Objective Considering the floor effect problems of many cognitive instruments administered in patients with dementia, we aimed to evaluate the validity and reliability of the Severe Mini‐Mental State Examination (SMMSE) for monitoring patients with moderate to severe dementia in the Greek population. Methods We included 210 patients with dementia, mostly diagnosed with Alzheimer's disease, and administered the SMMSE, the Mini‐Mental State Examination (MMSE), the Global Deterioration Scale, and the Katz Activities of Daily Living Scale (ADL). Demographic effects on SMMSE, validity, and reliability properties were initially tested for the total sample; SMMSE diagnostic accuracy was examined between subgroups of patients according to their MMSE performance; longitudinal changes over a 6‐month period were assessed for a subgroup of 100 patients.
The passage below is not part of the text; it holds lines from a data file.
(* ===== verification/Listen.v ===== *)
(** * [transport.go]: sockets, goroutines and their life

    What [NewTransport] and [NewTLSTransport] open and start, on every path, what
    [Close] ends, and how a stream connection is dialled.  The operating system answers
    each listen with the port it bound or an error.  Beside the [Transport] of the code,
    the state holds what exists in the process: the open sockets and the goroutines. *)

From S2P Require Import Prelude GoStrings Uri Net Transport Resolver Dialog Transaction Ua Sdp Utf8 XmlToken Xml Platform Device.

(** The two fields of a [tls.Config] that the code reads. *)
Record TLSConfig := mkTLSConfig { MinVersion : Z; ServerName : str }.

Inductive socket := SockUDP | SockTCP | SockTLS.

(** The goroutines of a transport, and the loop of [TxManager.Run] over its packets. *)
Inductive routine := RJanitor | RReadUDP | RAccept (s : socket) | RManager.

#[export] Instance socket_eq_dec : EqDecision socket.
Proof. solve_decision. Defined.
#[export] Instance routine_eq_dec : EqDecision routine.
Proof. solve_decision. Defined.

Record Sockets := mkSockets {
  tlsCfg : option TLSConfig;
  sk_udp : option Z;          (* [udpConn], with its local port *)
  sk_tcp : option Z;          (* [tcpListener] *)
  sk_tls : option Z;          (* [tlsListener] *)
  sk_done : bool;
  sk_open : list socket;
  sk_started : list routine
}.

(** Listening on an address: the local IP, [None] for all of them, and the port asked
    for; the answer is the port bound. *)
Class Listener := mkListener { os_listen : socket → option IP → Z → result Z }.

Definition no_sockets : Sockets := mkSockets None None None None false [] [].

Definition sk_go (r : routine) (t : Sockets) : Sockets :=
  mkSockets (tlsCfg t) (sk_udp t) (sk_tcp t) (sk_tls t) (sk_done t) (sk_open t) (sk_started t ++ [r]).

(** A socket that was bound, kept in its field. *)
Definition sk_bind (s : socket) (port : Z) (t : Sockets) : Sockets :=
  let at_ s' old := if s == s' then Some port else old in
  mkSockets (tlsCfg t) (at_ SockUDP (sk_udp t)) (at_ SockTCP (sk_tcp t)) (at_ SockTLS (sk_tls t)) (sk_done t)
    (sk_open t ++ [s]) (sk_started t).

Definition with_tlsCfg (c : option TLSConfig) (t : Sockets) : Sockets :=
  mkSockets c (sk_udp t) (sk_tcp t) (sk_tls t) (sk_done t) (sk_open t) (sk_started t).

(** The sockets the fields of [t] hold. *)
Definition held (t : Sockets) : list socket :=
  (if sk_udp t is Some _ then [SockUDP] else []) ++ (if sk_tcp t is Some _ then [SockTCP] else []) ++
  (if sk_tls t is Some _ then [SockTLS] else []).

(** [Close], as far as sockets go; the pool's part is [Transport.Close]. *)
Definition sk_Close (t : Sockets) : Sockets :=
  if sk_done t then t
  else mkSockets (tlsCfg t) (sk_udp t) (sk_tcp t) (sk_tls t) true
         (filter (λ s, s ∉ held t) (sk_open t)) (sk_started t).

(** A goroutine of the transport runs until [done] is closed; the manager's loop until
    [packets] is, which nothing closes. *)
Definition sk_running (t : Sockets) : list routine :=
  if sk_done t then filter (λ r, r = RManager) (sk_started t) else sk_started t.

Section listen.
Context `{Listener}.

(** One of the listens of the constructors: a negative port asks for none. *)
Definition listen_on (s : socket) (host : str) (port : Z) (r : routine) (t : Sockets) : result Sockets :=
  if (port <? 0)%Z then Ok t
  else p ← os_listen s (ParseIP host) port; Ok (sk_go r (sk_bind s p t)).

(** What exists when the constructor returns, and its error.  Without a UDP socket it
    returns at once; without a TCP one it closes the transport first. *)
Definition NewTransport (host : str) (udpPort tcpPort : Z) : Sockets * option GoError :=
  let t := sk_go RJanitor no_sockets in
  match listen_on SockUDP host udpPort RReadUDP t with
  | Err _ => (t, Some ErrOther)
  | Ok t =>
    match listen_on SockTCP host tcpPort (RAccept SockTCP) t with
    | Err _ => (sk_Close t, Some ErrOther)
    | Ok t => (t, None)
    end
  end.

Definition NewTLSTransport (host : str) (udpPort tcpPort tlsPort : Z) (cfg : option TLSConfig) :
    Sockets * option GoError :=
  match NewTransport host udpPort tcpPort with
  | (t, Some e) => (t, Some e)
  | (t, None) =>
    match cfg with
    | None => (t, Some ErrOther)
    | Some _ =>
      let t := with_tlsCfg cfg t in
      match listen_on SockTLS host tlsPort (RAccept SockTLS) t with
      | Err _ => (sk_Close t, Some ErrOther)
      | Ok t => (sk_go RJanitor t, None)
      end
    end
  end.

Definition UDPPort (t : Sockets) : Z := default 0%Z (sk_udp t).
Definition TCPPort (t : Sockets) : Z := default 0%Z (sk_tcp t).
Definition TLSPort (t : Sockets) : Z := default 0%Z (sk_tls t).

(** ** Dialling *)

(** What is dialled: the address, and for TLS the configuration. *)
Record dial_call := mkDial { d_target : str; d_tls : option TLSConfig }.

(** [tls.VersionTLS12] *)
Definition VersionTLS12 : Z := 771.

(** A nil configuration is cloned to nil, whose fields are then read. *)
Definition dial (t : Sockets) (network : str) (dst : Addr) : outcome dial_call :=
  if network == "tls" then
    match tlsCfg t with
    | None => Panic
    | Some cfg =>
      Ret (mkDial (formatHostPort (mkHostPort (Addr_Host dst) (Addr_Port dst)))
             (Some (mkTLSConfig (if (MinVersion cfg =? 0)%Z then VersionTLS12 else MinVersion cfg)
                                (if ServerName cfg == [] then Addr_Host dst else ServerName cfg))))
    end
  else Ret (mkDial (JoinHostPort (Addr_Host dst) (Itoa (Addr_Port dst))) None).

(** ** The endpoints over a transport *)

(** [NewUA]: a manager with the UDP port in its Via headers, and its loop. *)
Definition agent_on (host : str) (t : Sockets) : UA * Sockets := (NewUA host (UDPPort t), sk_go RManager t).

(** [Platform.Run] up to its wait for the end of the context. *)
Definition Platform_Run (c : PlatformConfig) : Sockets * option UA :=
  match NewTransport "0.0.0.0" (ListenPort c) (ListenPort c) with
  | (t, Some _) => (t, None)
  | (t, None) =>
    let '(ua, t) := agent_on (p_ServerHost c) t in
    (t, Some (with_cb (mkUACallbacks true true false true false false false) ua))
  end.

(** After it. *)
Definition platform_stop (t : Sockets) : Sockets := sk_Close t.

(** [Device.Start] up to the main loop. *)
Definition Device_Start (c : DeviceConfig) : Sockets * option UA :=
  match NewTransport "0.0.0.0" (dc_LocalPort c) (dc_LocalPort c) with
  | (t, Some _) => (t, None)
  | (t, None) =>
    let '(ua, t) := agent_on (dc_LocalHost c) t in
    (t, Some (with_cb (mkUACallbacks true false true true false false false) ua))
  end.

(** The main loop when its context ends, at the wait it is in. *)
Definition device_stop (next : run_next) (t : Sockets) : Sockets :=
  match next with Sleep _ => t | WaitTick => sk_Close t end.

(** ** Sockets are accounted for *)

(** The open sockets are those the fields hold. *)
Definition accounted (t : Sockets) : Prop := sk_done t = false ∧ ∀ s, s ∈ sk_open t ↔ s ∈ held t.

Lemma held_bind s p t x : x ∈ held (sk_bind s p t) ↔ x = s ∨ x ∈ held t.
Proof.
  unfold held, sk_bind. cbn [sk_udp sk_tcp sk_tls].
  destruct s, (sk_udp t), (sk_tcp t), (sk_tls t); destruct x; cbn; set_solver.
Qed.

Lemma listen_accounted s host port r t t' : listen_on s host port r t = Ok t' → accounted t → accounted t'.
Proof.
  unfold listen_on. destruct (port <? 0)%Z; [by intros [= <-]|]. intros Hl [Hd Ho].
  apply result_bind_inv in Hl as (p & _ & [= <-]). split; [done|]. intros x.
  change (sk_open (sk_go r (sk_bind s p t))) with (sk_open t ++ [s]).
  change (held (sk_go r (sk_bind s p t))) with (held (sk_bind s p t)). rewrite held_bind. specialize (Ho x). set_solver.
Qed.

(** [Close] leaves no socket of an accounted transport. *)
Lemma Close_releases t : accounted t → sk_open (sk_Close t) = [].
Proof.
  intros [Hd Ho]. unfold sk_Close. rewrite Hd. cbn [sk_open].
  assert (∀ l, (∀ s, s ∈ l → s ∈ held t) → filter (λ s, s ∉ held t) l = []) as Hl; [|apply Hl; intros s; apply Ho].
  induction l as [|s l IH]; intros Hl; [done|]. rewrite filter_cons_False by (intros Hn; apply Hn, Hl; left).
  apply IH. intros x Hx. apply Hl. by right.
Qed.

(** The sockets that ports ask for, and their readers. *)
Definition wanted (udpPort tcpPort : Z) : list socket :=
  (if (udpPort <? 0)%Z then [] else [SockUDP]) ++ (if (tcpPort <? 0)%Z then [] else [SockTCP]).
Definition readers (l : list socket) : list routine :=
  map (λ s, match s with SockUDP => RReadUDP | _ => RAccept s end) l.

(** A transport has exactly the sockets it was asked for, each with its reader, or an
    error and no socket at all. *)
Lemma NewTransport_spec host u tc t e :
  NewTransport host u tc = (t, e) →
  match e with
  | None => accounted t ∧ sk_open t = wanted u tc ∧ sk_running t = RJanitor :: readers (wanted u tc) ∧ tlsCfg t = None
  | Some _ => sk_open t = []
  end.
Proof.
  unfold NewTransport. set (t0 := sk_go RJanitor no_sockets).
  assert (accounted t0) as H0 by (split; [done|]; intros s; cbn; set_solver).
  destruct (listen_on SockUDP host u RReadUDP t0) as [t1|] eqn:E1; [|by intros [= <- <-]].
  pose proof (listen_accounted _ _ _ _ _ _ E1 H0) as H1.
  destruct (listen_on SockTCP host tc (RAccept SockTCP) t1) as [t2|] eqn:E2; intros [= <- <-]; [|by apply Close_releases].
  pose proof (listen_accounted _ _ _ _ _ _ E2 H1) as H2. split; [done|].
  unfold listen_on in E1, E2. unfold wanted.
  destruct (u <? 0)%Z, (tc <? 0)%Z; repeat match goal with
    | E : (_ ≫= _) = Ok _ |- _ => apply result_bind_inv in E as (? & ? & E)
    | E : Ok _ = Ok _ |- _ => injection E as <-
    end; done.
Qed.

(** With a configuration the TLS listener is one socket more, and the janitor runs twice. *)
Lemma NewTLSTransport_spec host u tc tl cfg t e :
  NewTLSTransport host u tc tl (Some cfg) = (t, e) →
  match e with
  | None => accounted t ∧ sk_open t = wanted u tc ++ (if (tl <? 0)%Z then [] else [SockTLS]) ∧
            sk_running t = RJanitor :: readers (sk_open t) ++ [RJanitor] ∧ tlsCfg t = Some cfg
  | Some _ => sk_open t = []
  end.
Proof.
  unfold NewTLSTransport. destruct (NewTransport host u tc) as [t0 [e0|]] eqn:E0; apply NewTransport_spec in E0.
  { by intros [= <- <-]. }
  destruct E0 as (Ha & Ho & Hr & Hc). assert (accounted (with_tlsCfg (Some cfg) t0)) as Ha' by exact Ha.
  destruct (listen_on SockTLS host tl (RAccept SockTLS) (with_tlsCfg (Some cfg) t0)) as [t1|] eqn:E1; intros [= <- <-];
    [|by apply Close_releases].
  pose proof (listen_accounted _ _ _ _ _ _ E1 Ha') as H1. split; [done|].
  pose proof Ha as [Hd _]. unfold sk_running in *. rewrite Hd in Hr. unfold readers in *.
  unfold listen_on in E1. destruct (tl <? 0)%Z.
  - injection E1 as <-. cbn [sk_go sk_done sk_open sk_started tlsCfg with_tlsCfg]. by rewrite Hd, Ho, Hr, app_nil_r.
  - apply result_bind_inv in E1 as (p & _ & [= <-]). cbn [sk_go sk_bind sk_done sk_open sk_started tlsCfg with_tlsCfg].
    rewrite Hd, Ho, Hr, map_app. cbn [map app]. by rewrite <-app_assoc.
Qed.

(** The agent of a started platform has the bound port in its Via headers; when the
    platform stops no socket is left, and only the manager's loop runs on. *)
Lemma Platform_Run_spec c t ua :
  (∀ s ip port p, os_listen s ip port = Ok p → (0 < port)%Z → p = port) → (0 < ListenPort c)%Z →
  Platform_Run c = (t, Some ua) →
  ua = platform_agent c ∧ sk_open t = [SockUDP; SockTCP] ∧
  sk_open (platform_stop t) = [] ∧ sk_running (platform_stop t) = [RManager].
Proof.
  intros Hport Hc. unfold Platform_Run. destruct (NewTransport "0.0.0.0" (ListenPort c) (ListenPort c)) as [t0 [e|]] eqn:E0; [done|].
  assert (UDPPort t0 = ListenPort c) as Hu.
  { revert E0. unfold NewTransport, listen_on. rewrite (proj2 (Z.ltb_ge (ListenPort c) 0)) by lia.
    destruct (os_listen SockUDP _ _) as [p|] eqn:Ep; [|done]. apply Hport in Ep; [subst|done]. rewrite result_bind_Ok.
    destruct (os_listen SockTCP _ _) as [p|]; [|done]. rewrite result_bind_Ok. by intros [= <-]. }
  apply NewTransport_spec in E0 as (Ha & Ho & Hr & _). unfold wanted in Ho, Hr.
  rewrite (proj2 (Z.ltb_ge (ListenPort c) 0)) in Ho, Hr by lia. cbn [agent_on]. intros [= <- <-]. unfold agent_on. rewrite Hu.
  split; [done|]. split; [exact Ho|]. split; [by apply Close_releases|].
  pose proof Ha as [Hd _]. unfold sk_running in Hr. rewrite Hd in Hr. unfold platform_stop, sk_Close, sk_go, sk_running.
  cbn [sk_done sk_started]. rewrite Hd. cbn [sk_done sk_started]. rewrite Hr. done.
Qed.

(** A TLS dial with a configuration asks for TLS 1.2 at least, unless it says
    otherwise, and for a certificate of the host dialled. *)
Lemma dial_tls t cfg dst :
  tlsCfg t = Some cfg → MinVersion cfg = 0%Z → ServerName cfg = [] →
  dial t "tls" dst = Ret (mkDial (JoinHostPort (Addr_Host dst) (Itoa (Addr_Port dst))) (Some (mkTLSConfig VersionTLS12 (Addr_Host dst)))).
Proof. intros Ht Hm Hs. unfold dial. rewrite Ht, Hm, Hs. done. Qed.

(** ** What goes wrong *)

(** Without a configuration the sockets of the plain transport stay open behind the
    error, with their goroutines. *)
Lemma tls_without_config_leaks host u tc tl t :
  NewTransport host u tc = (t, None) →
  NewTLSTransport host u tc tl None = (t, Some ErrOther) ∧ sk_open t = wanted u tc ∧
  sk_running t = RJanitor :: readers (wanted u tc).
Proof. intros E. unfold NewTLSTransport. rewrite E. by apply NewTransport_spec in E as (_ & ? & ? & _). Qed.

(** When the UDP port cannot be bound the janitor of the dropped transport runs on. *)
Lemma udp_failure_keeps_janitor host u tc e :
  (0 ≤ u)%Z → os_listen SockUDP (ParseIP host) u = Err e →
  ∃ t, NewTransport host u tc = (t, Some ErrOther) ∧ sk_running t = [RJanitor].
Proof.
  intros Hu He. unfold NewTransport, listen_on at 1. rewrite (proj2 (Z.ltb_ge u 0)) by lia. rewrite He. by eexists.
Qed.

(** A device whose context ends while it waits to register again keeps its sockets. *)
Lemma device_cancel_leaks c t ua d :
  (0 ≤ dc_LocalPort c)%Z → Device_Start c = (t, Some ua) → sk_open (device_stop (Sleep d) t) = [SockUDP; SockTCP].
Proof.
  intros Hc. unfold Device_Start. destruct (NewTransport _ _ _) as [t0 [e|]] eqn:E0; [done|]. intros [= <- _].
  apply NewTransport_spec in E0 as (_ & Ho & _). unfold wanted in Ho. rewrite (proj2 (Z.ltb_ge (dc_LocalPort c) 0)) in Ho by lia.
  exact Ho.
Qed.

(** A transport without TLS crashes when it is to reach a [sips:] URI, and one with TLS
    sends in the clear to a network written in capitals, which [Send] accepts. *)
Lemma dial_without_config_panics host u tc t dst :
  NewTransport host u tc = (t, None) → dial t "tls" dst = Panic.
Proof. intros E. apply NewTransport_spec in E as (_ & _ & _ & Hc). unfold dial. by rewrite Hc. Qed.

Lemma dial_capitals_clear t dst :
  ToLower "TLS" = "tls" ∧ dial t "TLS" dst = Ret (mkDial (JoinHostPort (Addr_Host dst) (Itoa (Addr_Port dst))) None).
Proof. by vm_compute. Qed.
End listen.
Results None of the demographic variables correlated with SMMSE score. Reliability analysis revealed high indices regarding internal consistency, inter‐rater, and test‐retest reliability. Validity analysis showed high correlation coefficients between SMMSE, MMSE, Global Deterioration Scale, and Katz Activities of Daily Living Scale (concurrent validity) and excellent discriminant validity of SMMSE to correctly categorize patients based on their MMSE score. In the longitudinal analysis, we found significant differences (1) only on SMMSE for patients with an MMSE = 0 to 6 at baseline and (2) both on SMMSE and MMSE for patients with an MMSE = 7 to 16 at baseline. No differences were detected for patients with an MMSE = 17 to 22 at baseline. Conclusions We suggest the SMMSE as quick, reliable, valid, and insensitive to demographic effects psychometric instrument to monitor cognitive changes in patients with profoundly severe dementia.